Lemma IsPayToScriptHash_shape script :
  IsPayToScriptHash script = true ↔ ∃ h, length h = 20%nat ∧ script = p2sh h.
Proof.
  unfold IsPayToScriptHash, p2sh. split.
  - intros H. apply andb_true_iff in H as [H H4]. apply andb_true_iff in H as [H H3].
    apply andb_true_iff in H as [H1 H2]. apply Nat.eqb_eq in H1. apply Z.eqb_eq in H2, H3, H4.
    destruct script as [|a [|b t]]; try (cbn in H1; lia). cbn in H1, H2, H3. subst a b.
    destruct (decide (t = [])) as [->|Hne]; [cbn in H1; lia|].
    destruct (exists_last Hne) as (h & x & ->). rewrite length_app in H1. cbn in H1.
    exists h. split; [lia|]. change (nth 20 (h ++ [x]) 0 = OP_EQUAL) in H4.
    rewrite app_nth2 in H4 by lia. replace (20 - length h)%nat with 0%nat in H4 by lia. cbn in H4. subst x. done.
  - intros (h & Hl & ->). rewrite !andb_true_iff, !Z.eqb_eq, Nat.eqb_eq. cbn [length nth].
    rewrite length_app. cbn [length]. split; [split; [split; [lia|done]|done]|].
    change (nth 22 (OP_HASH160 :: 20 :: h ++ [OP_EQUAL]) 0) with (nth 20 (h ++ [OP_EQUAL]) 0).
    rewrite app_nth2 by lia. replace (20 - length h)%nat with 0%nat by lia. done.
Qed.

Section p2sh.
Context {BN : OpenSSL_BN} {DG : Digests} {Cache : Type}.
Context (CheckSig : valtype → valtype → list Z → Cache → bool * Cache) (txTo : CTransaction) (nIn : nat) (flags : Z).

(** The output script leaves one verdict in place of the top element. *)
Lemma p2sh_eval h stk c : length h = 20%nat → (length stk < 1000)%nat →
  EvalScript CheckSig txTo nIn flags stk (p2sh h) c =
  match stk with
  | [] => (false, [], c)
  | v :: s => (true, (if bool_decide (getBytes (Hash160 v) = h) then vchTrue else vchFalse) :: s, c)
  end.
Proof.
  intros Hl Hstk. unfold EvalScript. destruct (Z.gtb_spec (Z.of_nat (length (p2sh h))) 10000) as [Hgt|_].
  { exfalso. unfold p2sh in Hgt. cbn [length] in Hgt. rewrite length_app in Hgt. cbn [length] in Hgt. lia. }
  change (eval_loop CheckSig txTo nIn flags (length (p2sh h)) ?m) with (eval CheckSig txTo nIn flags m).
  set (code := p2sh h) at 2. assert (Hs : p2sh h = OP_HASH160 :: push_vector [] h ++ [OP_EQUAL]).
  { unfold p2sh. rewrite push_vector_small by (rewrite Hl; done). rewrite Hl. done. }
  assert (HG := GetOp_push_vector h [OP_EQUAL] ltac:(rewrite Hl; done)).
  assert (Hop : push_opcode_of h = 20) by (unfold push_opcode_of; rewrite Hl; done). rewrite Hop in HG.
  rewrite Hs. clearbody code.
  assert (HG0 : ∀ o r, OP_PUSHDATA4 < o → GetOp (o :: r) = Some (o, [], r)).
  { intros o r Ho. cbn [GetOp]. rewrite (proj2 (Z.leb_gt _ _)) by done. done. }
  erewrite (eval_exec _ _ _ _ _ (OP_HASH160, [])) by (done || by apply HG0).
  change (between 0 (OP_HASH160, @nil Z).1 OP_PUSHDATA4) with false. cbv iota.
  match goal with |- context [switch ?a ?b ?c ?d ?e ?f ?m] =>
    change (switch a b c d e f m) with (with_stacks m (op_digest OP_HASH160 (stack m) (altstack m))) end.
  destruct stk as [|v s]; [done|]. cbn [length] in Hstk.
  change (op_digest OP_HASH160 _ _) with (Good (getBytes (Hash160 v) :: s) []). cbn [with_stacks limit].
  rewrite (proj2 (Nat.ltb_ge _ _)) by (cbn [stack altstack length]; lia). cbn [pc pbegincodehash vfExec nOpCount cache].
  erewrite (eval_exec _ _ _ _ _ (20, h)) by (done || (cbn [snd]; rewrite Hl; done)).
  change (between 0 (20, h).1 OP_PUSHDATA4) with true. cbv iota. unfold with_exec. cbn [limit snd].
  rewrite (proj2 (Nat.ltb_ge _ _)) by (cbn [stack altstack length]; lia). cbn [pc pbegincodehash vfExec nOpCount cache altstack].
  erewrite (eval_exec _ _ _ _ _ (OP_EQUAL, [])) by (done || by apply HG0).
  change (between 0 (OP_EQUAL, @nil Z).1 OP_PUSHDATA4) with false. cbv iota.
  match goal with |- context [switch ?a ?b ?c ?d ?e ?f ?m] =>
    change (switch a b c d e f m) with (with_stacks m (op_equal OP_EQUAL (stack m) (altstack m))) end.
  unfold op_equal, finish_verify. cbn [stack altstack]. change (OP_EQUAL =? OP_EQUALVERIFY) with false. cbv iota.
  cbn [with_stacks limit]. rewrite (proj2 (Nat.ltb_ge _ _)) by (cbn [stack altstack length]; lia).
  rewrite eval_end by done. done.
Qed.
End p2sh.

(** ** Properties *)

(** Two transactions are the same up to the scripts of their inputs. *)
Definition same_but_scripts (v1 v2 : list CTxIn) : Prop := map (set_scriptSig []) v1 = map (set_scriptSig []) v2.

Lemma alter_scriptSig code k v1 v2 : same_but_scripts v1 v2 →
  alter (set_scriptSig code) k (map (set_scriptSig []) v1) = alter (set_scriptSig code) k (map (set_scriptSig []) v2).
Proof. intros E. unfold same_but_scripts in E. rewrite E. done. Qed.

(** Ignoring the sequence numbers of the inputs other than [k] *)
Definition same_but_sequences (k : nat) (v1 v2 : list CTxIn) : Prop :=
  same_but_scripts (zero_sequences k v1) (zero_sequences k v2).

Lemma zero_sequences_scripts k code v : zero_sequences k (alter (set_scriptSig code) k (map (set_scriptSig []) v)) =
  alter (set_scriptSig code) k (map (set_scriptSig []) (zero_sequences k v)).
Proof.
  apply list_eq. intros i. unfold zero_sequences. rewrite list_lookup_imap.
  destruct (decide (i = k)) as [->|Hne].
  - rewrite !list_lookup_alter_eq, !list_lookup_fmap, list_lookup_imap.
    destruct (v !! k) as [x|]; [|done]. cbn. rewrite !bool_decide_eq_false_2 by tauto. done.
  - rewrite !list_lookup_alter_ne by done. rewrite !list_lookup_fmap, list_lookup_imap.
    destruct (v !! i) as [x|]; [|done]. cbn. rewrite !bool_decide_eq_true_2 by done. done.
Qed.

(** What a signature does not commit to: the scripts of the inputs, never; with
    SIGHASH_NONE also the outputs and the sequence numbers of the other inputs;
    an output-less SIGHASH_SINGLE input signs the constant 1. *)
Theorem SignatureHash_commits `{Digests} code t1 t2 nIn ht :
  nVersion t1 = nVersion t2 → nTime t1 = nTime t2 → nLockTime t1 = nLockTime t2 →
  length (vin t1) = length (vin t2) →
  (same_but_scripts (vin t1) (vin t2) → vout t1 = vout t2 →
   SignatureHash code t1 nIn ht = SignatureHash code t2 nIn ht) ∧
  (Z.land ht 0x1f = SIGHASH_NONE → same_but_sequences nIn (vin t1) (vin t2) →
   SignatureHash code t1 nIn ht = SignatureHash code t2 nIn ht) ∧
  (Z.land ht 0x1f = SIGHASH_SINGLE → (length (vout t1) <= nIn)%nat →
   SignatureHash code t1 nIn ht = bu_of_u64 W256 1).
Proof.
  intros Hv Ht Hlt Hlen. unfold SignatureHash. rewrite Hv, Ht, Hlt, Hlen. split; [|split].
  - intros E1 E2. rewrite E2. destruct (_ <=? nIn)%nat; [done|]. rewrite (alter_scriptSig _ _ _ _ E1). done.
  - intros -> E. destruct (_ <=? nIn)%nat; [done|]. cbn [Z.eqb SIGHASH_NONE Pos.eqb].
    rewrite !zero_sequences_scripts, (alter_scriptSig _ _ _ _ E). done.
  - intros -> Hl. destruct (length (vin t2) <=? nIn)%nat; [done|]. change (SIGHASH_SINGLE =? SIGHASH_NONE) with false.
    change (SIGHASH_SINGLE =? SIGHASH_SINGLE) with true. cbv iota.
    rewrite (proj2 (Nat.leb_le _ _)) by done. done.
Qed.

(** The sample with other input scripts *)
Definition sample_resigned : CTransaction :=
  mkTx 1 1400000000 (map (set_scriptSig [83]) (vin sample_tx)) (vout sample_tx) 0.

#[local] Existing Instances sample_digests sample_digests_ok.

Lemma SignatureHash_commits_witness : SignatureHash [81] sample_tx 1 1 = SignatureHash [81] sample_resigned 1 1.
Proof.
  destruct (SignatureHash_commits [81] sample_tx sample_resigned 1 1) as [H _]; [reflexivity..|].
  apply H; reflexivity.
Defined.

(** Running a script keeps the cache sound. *)
Lemma EvalScript_cache_ok {BN : OpenSSL_BN} {DG : Digests} Verify nMaxCacheSize random_entry txTo nIn flags nHashType stk script S :
  (∀ S, S ≠ ∅ → random_entry S ∈ S) → cache_ok Verify nMaxCacheSize S →
  cache_ok Verify nMaxCacheSize
    (EvalScript (CheckSig Verify nMaxCacheSize random_entry txTo nIn nHashType flags) txTo nIn flags stk script S).2.
Proof.
  intros Hin HS.
  set (plain := λ g k code (c : unit), (CheckSig_spec Verify txTo nIn nHashType g k code, c)).
  assert (HC : ∀ g k code c1 (c2 : unit), cache_ok Verify nMaxCacheSize c1 →
    agree (λ S _, cache_ok Verify nMaxCacheSize S)
      (CheckSig Verify nMaxCacheSize random_entry txTo nIn nHashType flags g k code c1) (plain g k code c2)).
  { intros g k code c1 c2 Hc. exact (CheckSig_cache Verify nMaxCacheSize random_entry Hin txTo nIn nHashType flags g k code c1 Hc). }
  exact (proj2 (EvalScript_sim _ plain (λ S _, cache_ok Verify nMaxCacheSize S) HC txTo nIn flags stk script S tt HS)).
Qed.

(** The cached verification simulates the plain one. *)
Lemma VerifyScript_cached {BN : OpenSSL_BN} {DG : Digests} Verify nMaxCacheSize random_entry txTo nIn flags nHashType
    scriptSig scriptPubKey S :
  (∀ S, S ≠ ∅ → random_entry S ∈ S) → cache_ok Verify nMaxCacheSize S →
  let cached := CheckSig Verify nMaxCacheSize random_entry txTo nIn nHashType flags in
  let plain g k code (c : unit) := (CheckSig_spec Verify txTo nIn nHashType g k code, c) in
  let r := VerifyScript cached txTo nIn flags scriptSig scriptPubKey S in
  r.1 = (VerifyScript plain txTo nIn flags scriptSig scriptPubKey tt).1 ∧ cache_ok Verify nMaxCacheSize r.2.
Proof.
  intros Hin HS cached plain r.
  assert (HC : ∀ g k code c1 (c2 : unit), cache_ok Verify nMaxCacheSize c1 →
    agree (λ S _, cache_ok Verify nMaxCacheSize S) (cached g k code c1) (plain g k code c2)).
  { intros g k code c1 c2 Hc. exact (CheckSig_cache Verify nMaxCacheSize random_entry Hin txTo nIn nHashType flags g k code c1 Hc). }
  exact (VerifyScript_sim cached plain (λ S _, cache_ok Verify nMaxCacheSize S) HC txTo nIn flags scriptSig scriptPubKey S tt HS).
Qed.

(** The assertion on the copied stack never fails. *)
Lemma VerifyScript_no_assert {BN : OpenSSL_BN} {DG : Digests} {Cache}
    (CheckSig : valtype → valtype → list Z → Cache → bool * Cache) txTo nIn flags scriptSig scriptPubKey c :
  (VerifyScript CheckSig txTo nIn flags scriptSig scriptPubKey c).1 ≠ None.
Proof.
  unfold VerifyScript. destruct (EvalScript CheckSig txTo nIn flags [] scriptSig c) as [[ok stk] c1]. destruct ok; [|done]. cbn [negb].
  destruct (EvalScript CheckSig txTo nIn flags stk scriptPubKey c1) as [[ok s'] c2] eqn:E2. destruct ok; [|done]. cbn [negb].
  destruct s' as [|top s']; [done|]. destruct (CastToBool top); [|done]. cbn [negb].
  destruct (has_flag flags SCRIPT_VERIFY_P2SH); [|done].
  destruct (IsPayToScriptHash scriptPubKey) eqn:Ep; [|done]. cbn [andb]. destruct (IsPushOnly scriptSig); [|done]. cbn [negb].
  destruct stk as [|redeem s].
  - apply IsPayToScriptHash_shape in Ep as (h' & Hh' & ->). rewrite p2sh_eval in E2 by (done || (cbn; lia)). done.
  - destruct (EvalScript CheckSig txTo nIn flags s redeem c2) as [[ok s''] c3]. destruct ok; [|done]. by destruct s''.
Qed.

(** C34. The signature cache is transparent: with a cache all of whose entries verify,
    [VerifyScript] gives the verdict it gives with plain ECDSA verification,
    whichever entries are evicted, and leaves a cache whose entries verify and
    which holds at most one entry more than its limit. *)
Theorem VerifyScript_cache {BN : OpenSSL_BN} {DG : Digests} Verify nMaxCacheSize random_entry txTo nIn flags nHashType
    scriptSig scriptPubKey S :
  (∀ S, S ≠ ∅ → random_entry S ∈ S) → cache_ok Verify nMaxCacheSize S →
  let cached := CheckSig Verify nMaxCacheSize random_entry txTo nIn nHashType flags in
  let plain g k code (c : unit) := (CheckSig_spec Verify txTo nIn nHashType g k code, c) in
  let r := VerifyScript cached txTo nIn flags scriptSig scriptPubKey S in
  r.1 = (VerifyScript plain txTo nIn flags scriptSig scriptPubKey tt).1 ∧ cache_ok Verify nMaxCacheSize r.2.
Proof. apply VerifyScript_cached. Qed.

__TASK INSTRUCTIONS__.
All lines from the beginning of the listing through the one with "rewrite app_nth2 in" are to be restated word for word, and only those.

__OUTPUT__.
Lemma IsPayToScriptHash_shape script :
  IsPayToScriptHash script = true ↔ ∃ h, length h = 20%nat ∧ script = p2sh h.
Proof.
  unfold IsPayToScriptHash, p2sh. split.
  - intros H. apply andb_true_iff in H as [H H4]. apply andb_true_iff in H as [H H3].
    apply andb_true_iff in H as [H1 H2]. apply Nat.eqb_eq in H1. apply Z.eqb_eq in H2, H3, H4.
    destruct script as [|a [|b t]]; try (cbn in H1; lia). cbn in H1, H2, H3. subst a b.
    destruct (decide (t = [])) as [->|Hne]; [cbn in H1; lia|].
    destruct (exists_last Hne) as (h & x & ->). rewrite length_app in H1. cbn in H1.
    exists h. split; [lia|]. change (nth 20 (h ++ [x]) 0 = OP_EQUAL) in H4.
    rewrite app_nth2 in H4 by lia. replace (20 - length h)%nat with 0%nat in H4 by lia. cbn in H4. subst x. done.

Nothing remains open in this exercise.